Console.WriteLine(first);
Console.WriteLine(second);
// prints 2147483647
// pritns -2147483648

C# deals with these situations with special keywords checked and uncheck and you can use them in a single line or as a block statements. Let’s add them to our previous example and see what happens.

checked
{
    int first = Int32.MaxValue;
    int second = first + 1;
}

With a standard configuration, this code throws an OverflowException saying that an arithmetic operation resulted in an overflow. So, adding this keyword allows you to make sure that any computation with primitive types won’t create unexpected results.

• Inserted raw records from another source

Lemma extract_sections_sourceUrl parser u secs :
  _extract_sections urljoin parser u = Ok secs ->
  Forall (fun s => sec_sourceUrl s = u) secs.
Proof.
  unfold _extract_sections, bind_, mbind, res_bind.
  destruct (landmarks_loop _ _ _ _ _) as [s1|] eqn:E1; [| done].
  apply landmarks_loop_sourceUrl in E1; [| done].
  destruct (length s1 <? 3)%nat.
  - destruct (_extract_by_headings _ _ _) as [s2|] eqn:E2; [| done].
    intros [= <-]. apply deduplicate_Forall, Forall_app. split; [done |].
    unfold _extract_by_headings in E2.
    destruct (css_first_doc _ _); [| by injection E2 as <-].
    eapply headings_loop_sourceUrl; [| exact E2]. constructor.
  - intros [= <-]. by apply deduplicate_Forall.
Qed.

Lemma extract_meta_shape parser u m s :
  _extract_meta urljoin parser u = Ok m ->
  meta_shape s (<["strategy" := PStr s]> m).
Proof.
  unfold _extract_meta, bind_, mbind, res_bind.
  match goal with |- match ?c with _ => _ end = _ -> _ => destruct c; [| done] end.
  intros [= <-]. right. by eexists _, _, _, _.
Qed.

End ExtractorFacts.

(** ** The passes *)

(** Operations of the world change neither [result] nor the locals. *)
Lemma keeps_io_frame {W R L A} (P : Frame W R L -> Prop) (m : M W A) :
  (forall b f, P f -> P (set_world b f)) -> keeps P (io m).
Proof.
  intros HP f Hf. unfold io, zoom. destruct (m (world f)) as [[a|e] b']; by apply HP.
Qed.

Lemma keeps_of_res_bind {S A C} (P : S -> Prop) (r : res A) (k : A -> M S C) :
  (forall a, r = Ok a -> keeps P (k a)) -> keeps P (x <- of_res r ;; k x).
Proof.
  intros Hk s Hs. unfold bind_, mbind, M_bind, of_res.
  destruct r as [a|e]; [| done]. by apply Hk.
Qed.

Lemma PassInv_init (strategy u : string) : PassInv strategy u (pass_init strategy u).
Proof. split_and!; [by exists [] | by constructor | by left]. Qed.

(** One step of a proof that a script keeps an invariant. *)
Ltac keeps_step :=
  first
    [ assumption
    | solve [auto 1 with keeps nocore]
    | apply keeps_ret | apply keeps_gets | apply keeps_of_res
    | apply keeps_io_frame; [by intros ? [] ?]
    | apply keeps_of_res_bind; intros ? ?
    | apply keeps_bind; [| intros ?]
    | apply keeps_try; [| intros ?]
    | apply keeps_attempt
    | apply keeps_finally
    | apply keeps_for_each; intros ?
    | match goal with
      | |- keeps _ (match ?x with _ => _ end) => destruct x
      | |- keeps _ (let '(_, _) := ?x in _) => destruct x
      end ].

Ltac keeps_auto := repeat keeps_step.

Section PassFacts.

Context (w : World).

Lemma call_returns {R L} (r0 : R) (l0 : L) body :
  returns body -> returns (call w r0 l0 body).
Proof.
  intros Hb b. unfold call. destruct (Hb (MkFrame b r0 l0)) as [[] [f ->]]. eauto.
Qed.

Lemma call_keeps {R L} (I : R -> Prop) (r0 : R) (l0 : L) body b r b' :
  keeps (fun f => I (result f)) body -> I r0 ->
  call w r0 l0 body b = (Ok r, b') -> I r.
Proof.
  intros Hk H0. unfold call. specialize (Hk (MkFrame b r0 l0) H0).
  destruct (body _) as [[[]|e] f]; [| done]. by intros [= <- _].
Qed.

(** *** The fetch pass *)

Lemma static_body_returns u : returns (static_body w u).
Proof.
  apply returns_try. intros e. destruct (exc_cls e); apply returns_modify.
Qed.

Lemma static_body_keeps u :
  keeps (fun f => PassInv "static" u (result f)) (static_body w u).
Proof.
  unfold static_body. keeps_auto.
  - apply keeps_modify. intros [b r []] (Hp & Hs & _). split_and!; try done.
    by eapply extract_meta_shape.
  - apply keeps_modify. intros [b r []] (Hp & _ & Hm'). split_and!; try done.
    by eapply extract_sections_sourceUrl.
  - apply keeps_modify. by intros [b r []] H.
  - apply keeps_modify. by intros [b r []] H.
  - apply keeps_modify. by intros [b r []] H.
  - apply keeps_modify. by intros [b r []] H.
Qed.

Lemma static_scrape_spec u b :
  exists S0 b', _static_scrape w u b = (Ok S0, b') /\ PassInv "static" u S0.
Proof.
  destruct (call_returns (pass_init "static" u) tt _ (static_body_returns u) b)
    as [S0 [b' HS]].
  exists S0, b'. split; [exact HS |].
  eapply (call_keeps (PassInv "static" u)); [apply static_body_keeps | | exact HS].
  apply PassInv_init.
Qed.

(** *** The render pass *)

Section Scripts.

Variable u : string.

Abbreviation P := (JsInv w u).
Abbreviation Pv := (JsInvV w u).

Lemma remove_noise_keeps : keeps P (_remove_noise w).
Proof. unfold _remove_noise. keeps_auto. Qed.

Lemma push_click_keeps c : keeps P (push_click w c).
Proof. apply keeps_modify. by intros [b r l] H. Qed.

#[local] Hint Resolve push_click_keeps : keeps.

Lemma click_tab_keeps sel it : keeps P (click_tab w sel it).
Proof. unfold click_tab. keeps_auto. Qed.

#[local] Hint Resolve click_tab_keeps : keeps.

Lemma tabs_loop_keeps sels : keeps P (tabs_loop w sels).
Proof. induction sels as [|sel sels IH]; simpl; keeps_auto. Qed.

Lemma load_more_loop_keeps sel is_ : keeps P (load_more_loop w sel is_).
Proof. induction is_ as [|i is_ IH]; simpl; keeps_auto. Qed.

#[local] Hint Resolve tabs_loop_keeps load_more_loop_keeps : keeps.

Lemma perform_clicks_keeps : keeps P (_perform_clicks w).
Proof.
  unfold _perform_clicks. keeps_auto; apply keeps_modify; by intros [b r l] H.
Qed.

Lemma scroll_round_keeps : keeps P (scroll_round w).
Proof.
  unfold scroll_round. keeps_auto. apply keeps_modify. by intros [b r l] H.
Qed.

#[local] Hint Resolve scroll_round_keeps : keeps.

Lemma scroll_rounds_keeps rounds : keeps P (scroll_rounds w rounds).
Proof. induction rounds as [|i rounds IH]; simpl; keeps_auto. Qed.

#[local] Hint Resolve scroll_rounds_keeps : keeps.

Lemma perform_scrolls_keeps : keeps P (_perform_scrolls w).
Proof.
  unfold _perform_scrolls. keeps_auto; apply keeps_modify; by intros [b r l] H.
Qed.
(** * RV-Optimization: the Doppler model, its Kepler solver and the fitting glue

    A shallow embedding of [dopplerlib] (decorators.py, problem_of_the_kepler.py,
    optimization.py, observations_data.py).

    Numbers are IEEE binary64 values ([float], the kernel's primitive floats):
    the source computes on [numpy.float64] scalars and arrays.  The arithmetic
    [+ - * /], [sqrt], [abs] and the comparisons are the primitive ones.  The
    transcendental functions and the other routines of numpy and of the C
    library are not code of the repository: the development is parametric in
    them (class [Numpy]).

    The orbital parameters are taken to be [numpy.float64] values, as the
    optimizers pass them: a division by zero yields an infinity or NaN (with
    a warning), where two plain Python floats would raise.  Times and
    results are a scalar or a one-dimensional array.

    Python exceptions are values ([Raise]); a [while] loop gets a bound on the
    number of times its body may run ([fuel]), and [Diverge] is the answer of a
    loop that is still running when the bound is reached. *)

From Stdlib Require Import ZArith List Bool Lia.
From Stdlib Require Import Permutation Sorted.
From Stdlib Require Import Floats.
Import ListNotations.

Set Warnings "-inexact-float".
Local Open Scope float_scope.

(** ** Results of Python calls *)

Inductive exn : Type :=
| TypeError
| ValueError
| IndexError
| OverflowError
| ZeroDivisionError
| AssertionError.

Inductive result (A : Type) : Type :=
| Ret (a : A)
| Raise (e : exn)
| Diverge.

Arguments Ret {A} a.
Arguments Raise {A} e.
Arguments Diverge {A}.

Internally CLR creates add instruction for unchecked additions and it has a special one called add.ovf for checking for the overflow. Obviously, the first one without the check performs better.

One important thing to note here is that CLR supports overflow check only for its primitives types and if you examine them carefully, decimal is not there as well as BigInt. Let’s run the following code.

unchecked
{
    decimal first = Decimal.MaxValue;
    decimal second = first + 1;
}

Even though the code is in an unchecked block and we are expecting a smooth run, it throws an OverflowException, because decimal isn’t a primitive type and doesn’t have a special CLR instruction.

I mentioned that unchecked operations are usually, therefore the default C# project settings don’t check for an overflow and you must state it explicitly. You can do it in project’s Properties => Build => Advanced => Check for arithmetic overflow/underflow. It will turn the compiler’s checked switch on.

So far it sounded like the overflow is a bad thing and you should avoid it, but it isn’t always true. There are some use cases when you definitely want to take an advantage of it. One of them is hash code generation within the GetHashCode method.

public override int GetHashCode()
{
    unchecked
    {
        // Hash generation here
    }
}

So, what are the best practices with an overflow? First of all, you should use \checked switch for development and, because it adds little extra overhead, turn it off in production.

Secondly, state explicitly checked and unchecked blocks of code in your solution where it matters and you expect input values to cause an overflow issue.

The last advice also applies to the first one and if you don’t care about overflow at all, it’s not necessary to switch the compiler even for development.